Data shown START
Lemma core_view_inv i j : core_view i = core_view j ->
  links i = links j /\ h_next i = h_next j /\ kview i = kview j /\ nbytes i = nbytes j /\
  refcount i = refcount j /\ nsuffix i = nsuffix j /\ Heap.slabs_clsid i = Heap.slabs_clsid j /\
  (forall f, Z.land 103 f = f -> has i f = has j f) /\ ITEM_ntotal i = ITEM_ntotal j /\
  qview i = qview j.
Proof.
  intros H.
  assert (forall f, Z.land 103 f = f -> has i f = has j f) as Hf
    by (intros f Hf; by rewrite <- (has_core_view i f Hf), H, has_core_view).
  assert (ITEM_ntotal i = ITEM_ntotal j) as Hn.
  { unfold ITEM_ntotal. rewrite (Hf ITEM_CAS) by done. by injection H as _ _ _ -> _ -> _ _ -> _. }
  unfold qview, links, kview. rewrite Hn.
  injection H as -> -> -> -> -> -> _ -> -> ->. done.
Qed.

Lemma has_dom h y f : has (geti h y) f = true -> is_Some (h !! y).
Proof.
  Local Transparent geti. unfold geti. destruct (h !! y); [eauto|]. simpl. unfold has, item0. simpl.
  done.
  Local Opaque geti.
Qed.

(** Memory holds bytes. *)
Definition bodies_ok (h : heap) : Prop := forall y, bytes_ok (body (geti h y)).

Lemma bodies_seti h x f : (forall i, bytes_ok (body i) -> bytes_ok (body (f i))) -> bodies_ok h -> bodies_ok (seti h x f).
Proof. intros Hf H y. rewrite geti_seti. destruct (decide _); auto. Qed.

Lemma bodies_free_chunks fuel : forall c h s h' s', bodies_ok h ->
  free_chunks fuel c h s = Ok (h', s') -> bodies_ok h'.
Proof.
  induction fuel as [|fuel IH]; intros c h s h' s' Hb; simpl; [done|].
  destruct (decide (c = 0)); [by intros [= <- <-]|]. destruct (decide _); [done|].
  apply IH.
  repeat (destruct (decide _) || (apply bodies_seti; [done|])); done.
Qed.

Lemma bodies_free cfg p n id h s h' s' : bodies_ok h -> do_slabs_free cfg p n id h s = Ok (h', s') -> bodies_ok h'.
Proof.
  intros Hb. unfold do_slabs_free. destruct (decide _); [done|]. destruct (has _ _).
  - unfold do_slabs_free_chunked. unfold freelist_push. cbv beta iota zeta. apply bodies_free_chunks.
    repeat (destruct (decide _) || (apply bodies_seti; [done|])); done.
  - unfold freelist_push. cbv beta iota zeta. intros [= <- _].
    repeat (destruct (decide _) || (apply bodies_seti; [done|])); done.
Qed.

Lemma bodies_split cfg n : forall p id h s h' s', bodies_ok h -> split_loop cfg n p id h s = Ok (h', s') -> bodies_ok h'.
Proof.
  induction n as [|n IH]; intros p id h s h' s' Hb; simpl; [by intros [= <- _]|].
  destruct (do_slabs_free _ _ _ _ _ _) as [[h1 s1]| |] eqn:E; simpl; [|done|done].
  apply IH. by eapply bodies_free.
Qed.

Lemma bodies_newslab cfg id h s r h' s' : bodies_ok h -> do_slabs_newslab cfg id h s = Ok (r, h', s') -> bodies_ok h'.
Proof.
  intros Hb. unfold do_slabs_newslab. destruct (decide _); [by intros [= _ <- _]|].
  destruct (grow_slab_list id s) as [g s1]. destruct (decide _); [by intros [= _ <- _]|].
  destruct (get_page_from_global_pool s1) as [p s2].
  destruct (if decide (p = 0) then _ else _) as [p' s3]. destruct (decide _); [by intros [= _ <- _]|].
  unfold split_slab_page_into_freelist. destruct (split_loop _ _ _ _ _ _) as [[h1 s4]| |] eqn:E; simpl; [|done|done].
  destruct (slab_list_set _ _ _ _); simpl; [|done|done]. intros [= _ <- _].
  eapply bodies_split; [|exact E]. intros y. rewrite geti_memset0. destruct (decide _); [constructor|apply Hb].
Qed.

Lemma bodies_pop n id h s it h' s' : bodies_ok h -> freelist_pop n id h s = (it, h', s') -> bodies_ok h'.
Proof.
  intros Hb. unfold freelist_pop. intros [= _ <- _].
  repeat (destruct (decide _) || (apply bodies_seti; [done|])); done.
Qed.

Lemma bodies_alloc cfg n id fl h s r h' s' : bodies_ok h -> do_slabs_alloc cfg n id fl h s = Ok (r, h', s') -> bodies_ok h'.
Proof.
  intros Hb. unfold do_slabs_alloc. destruct (decide _); [by intros [= _ <- _]|].
  destruct (decide _); [done|]. destruct (decide _); [done|].
  assert (forall h1 s1, bodies_ok h1 -> (if decide (sl_curr (getc s1 id) <> 0) then
    let '(it, h2, s2) := freelist_pop n id h1 s1 in Ok (it, Some (requested (getc s id)), h2, s2)
    else Ok (0, Some (requested (getc s id)), h1, s1)) = Ok (r, h', s') -> bodies_ok h') as Hpop.
  { intros h1 s1 Hb1. destruct (decide _); [|by intros [= _ <- _]].
    destruct (freelist_pop n id h1 s1) as [[it h2] s2] eqn:E. intros [= _ <- _]. by eapply bodies_pop. }
  destruct (decide _); [|simpl; by apply Hpop].
  destruct (do_slabs_newslab _ _ _ _) as [[[r1 h1] s1]| |] eqn:E; simpl; [|done|done].
  apply Hpop. by eapply bodies_newslab.
Qed.

(** The page mover's own variables: once it has been asked for a page nobody else
    writes them, and until then an operation can only leave it a request. *)
Definition rebal_kept (pl : Z) (r r' : rebal_t) : Prop :=
  r' = r \/ (slab_rebalance_signal r = 0 /\
    exists sr ds sg cur, r' = (r <| s_clsid := sr |> <| d_clsid := ds |> <| slab_rebalance_signal := sg |> <| pick_cur := cur |>) /\
      (sg = 1 /\ 0 <= sr <= pl /\ 0 <= ds <= pl \/ sg = 0 /\ sr = s_clsid r /\ ds = d_clsid r)).

Lemma rebal_kept_refl pl r : rebal_kept pl r r.
Proof. by left. Qed.

Lemma rebal_kept_trans pl r1 r2 r3 : rebal_kept pl r1 r2 -> rebal_kept pl r2 r3 -> rebal_kept pl r1 r3.
Proof.
  intros [->|(H1 & sr & ds & sg & cur & -> & H2)] [->|(H3 & sr' & ds' & sg' & cur' & -> & H4)].
  - apply rebal_kept_refl.
  - right. split; [done|]. by exists sr', ds', sg', cur'.
  - right. split; [done|]. by exists sr, ds, sg, cur.
  - right. split; [done|]. exists sr', ds', sg', cur'. split; [done|]. simpl in *.
    destruct H4 as [?|(? & -> & ->)]; [by left|]. destruct H2 as [(-> & _)|(_ & -> & ->)]; [done|]. by right.
Qed.

Definition same_env (s s' : st) : Prop :=
  now s' = now s /\ rebal_kept (power_largest (slb s)) (rbl s) (rbl s') /\ (trylocks s = [] -> trylocks s' = []).

#[export] Hint Resolve rebal_kept_refl : core.

(** What the invariant is relative to: the number of pages there can be, and the
    chunks the page mover has taken out of circulation, with what it left in
    them.  While no page is moved there are none. *)
Record bound := Bound { page_cap :> Z; moved : gmap Z item }.

Definition whole (cap : Z) : bound := Bound cap ∅.

Section store.
Context (cfg : settings) (hash : hash_func) `{!HashFunction hash} (cap : bound).

Definition linked (m : gmap (list Z) Z) (x : Z) : Prop := exists k, m !! k = Some x.

(** An item within a chunk of [c] bytes. *)
Definition in_chunk (c : Z) (i : item) : Prop :=
  nkey i < 256 /\ 0 <= nsuffix i < 256 /\ 0 < nbytes i < 2 ^ 31 /\ ITEM_ntotal i <= c.

Lemma in_chunk_agree c i j : nkey i = nkey j -> nsuffix i = nsuffix j -> nbytes i = nbytes j -> ITEM_ntotal i = ITEM_ntotal j ->
  in_chunk c i -> in_chunk c j.
Proof. unfold in_chunk. by intros <- <- <- <-. Qed.

Definition live_item (m : gmap (list Z) Z) (F : free_lists) (refs : Z -> Z) (s : st) (x : Z) : Prop :=
  let i := geti (mem s) x in
  1 <= ITEM_clsid i <= power_largest (slb s) /\
  x ∈ class_chunks (getc (slb s) (ITEM_clsid i)) /\
  (forall c, 1 <= c <= power_largest (slb s) -> x ∉ F c) /\
  has i ITEM_SLABBED = false /\ has i ITEM_CHUNKED = false /\
  (has i ITEM_LINKED = true <-> linked m x) /\
  refcount i = (if has i ITEM_LINKED then 1 else 0) + refs x /\ refcount i < 2 ^ 16 /\
  item_ok i /\ in_chunk (csize (getc (slb s) (ITEM_clsid i))) i.

Definition used (m : gmap (list Z) Z) (refs : Z -> Z) (x : Z) : Prop := linked m x \/ 0 < refs x.

(** A chunk in nobody's hands but the mover's, its contents untouched but for the
    hash chain, whose links every operation of the table may write. *)
Definition held_chunk (m : gmap (list Z) Z) (F : free_lists) (refs : Z -> Z) (s : st) (x : Z) (i : item) : Prop :=
  (exists c, 1 <= c <= power_largest (slb s) /\ x ∈ class_chunks (getc (slb s) c)) /\
  (forall c, 1 <= c <= power_largest (slb s) -> x ∉ F c) /\ ~ used m refs x /\
  geti (mem s) x = (i <| h_next := h_next (geti (mem s) x) |>).

Definition table_items (m : gmap (list Z) Z) : list Z := snd <$> map_to_list m.

(** What slabs_init makes of the classes, and nothing changes. *)
Record classes_ok (sl : slabs_t) : Prop := {
  co_sorted : sizes_sorted sl;
  co_len id : 1 <= id <= power_largest sl -> newslab_len cfg (getc sl id) = slab_page_size cfg;
  co_max : slab_chunk_size_max cfg <= csize (getc sl (power_largest sl))
}.

Definition same_classes (sl sl' : slabs_t) : Prop :=
  power_largest sl' = power_largest sl /\
  forall id, 1 <= id -> csize (getc sl' id) = csize (getc sl id) /\ perslab (getc sl' id) = perslab (getc sl id) /\
    pages (getc sl id) `prefix_of` pages (getc sl' id).

Lemma same_classes_refl sl : same_classes sl sl.
Proof. done. Qed.

Lemma same_classes_trans s1 s2 s3 : same_classes s1 s2 -> same_classes s2 s3 -> same_classes s1 s3.
Proof.
  intros [E1 H1] [E2 H2]. split; [congruence|]. intros id Hid.
  destruct (H1 id Hid) as (? & ? & ?), (H2 id Hid) as (? & ? & ?). split_and!; [congruence..|by etransitivity].
Qed.

Lemma same_classes_geom sl sl' : sscalars sl' = sscalars sl ->
  (forall i, geom (getc sl' i) = geom (getc sl i)) -> same_classes sl sl'.
Proof.
  intros H Hg. split; [by injection H|]. intros id _. rewrite (proj2 (geom_chunks _ _ (Hg id))). by injection (Hg id).
Qed.

Lemma classes_ok_same sl sl' : 1 <= power_largest sl -> same_classes sl sl' -> classes_ok sl -> classes_ok sl'.
Proof.
  intros Hpl [E H] [H1 H2 H3]. split; rewrite ?E.
  - intros i j Hi Hj. rewrite E in Hj. destruct (H i ltac:(lia)) as [-> _], (H j ltac:(lia)) as [-> _]. by apply H1.
  - intros id Hid. destruct (H id) as (Ec & Ep & _); [lia|]. rewrite (newslab_len_ext cfg _ _ Ec Ep). by apply H2.
  - by destruct (H (power_largest sl) ltac:(lia)) as [-> _].
Qed.

Record core_inv (m : gmap (list Z) Z) (Q : queues) (F : free_lists) (refs : Z -> Z) (s : st) : Prop := {
  ci_slabs : slab_inv cfg cap [] (mem s) (slb s) F;
  ci_classes : classes_ok (slb s);
  ci_all id x : 1 <= id <= power_largest (slb s) -> x ∈ class_chunks (getc (slb s) id) ->
    x ∈ F id \/ used m refs x \/ is_Some (moved cap !! x);
  ci_held x i : moved cap !! x = Some i -> held_chunk m F refs s x i;
  ci_whole x : used m refs x -> has (geti (mem s) x) ITEM_CHUNK = false;
  ci_table : table_rep hash (mem s) (asc s) m;
  ci_queue : queue_rep (mem s) (lru s) Q;
  ci_refs x : 0 <= refs x;
  ci_live x : used m refs x -> live_item m F refs s x;
  ci_q c x : x ∈ Q c -> used m refs x;
  ci_items : curr_items (stt s) = u64 (Z.of_nat (size m));
  ci_bytes : curr_bytes (stt s) = u64 (sum_ntotal (mem s) (table_items m));
  ci_bodies : bodies_ok (mem s)
}.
Data shown END
Tell how many lines in the data include the string "requested". Reply with the number and no other text.

**Problem solution**
2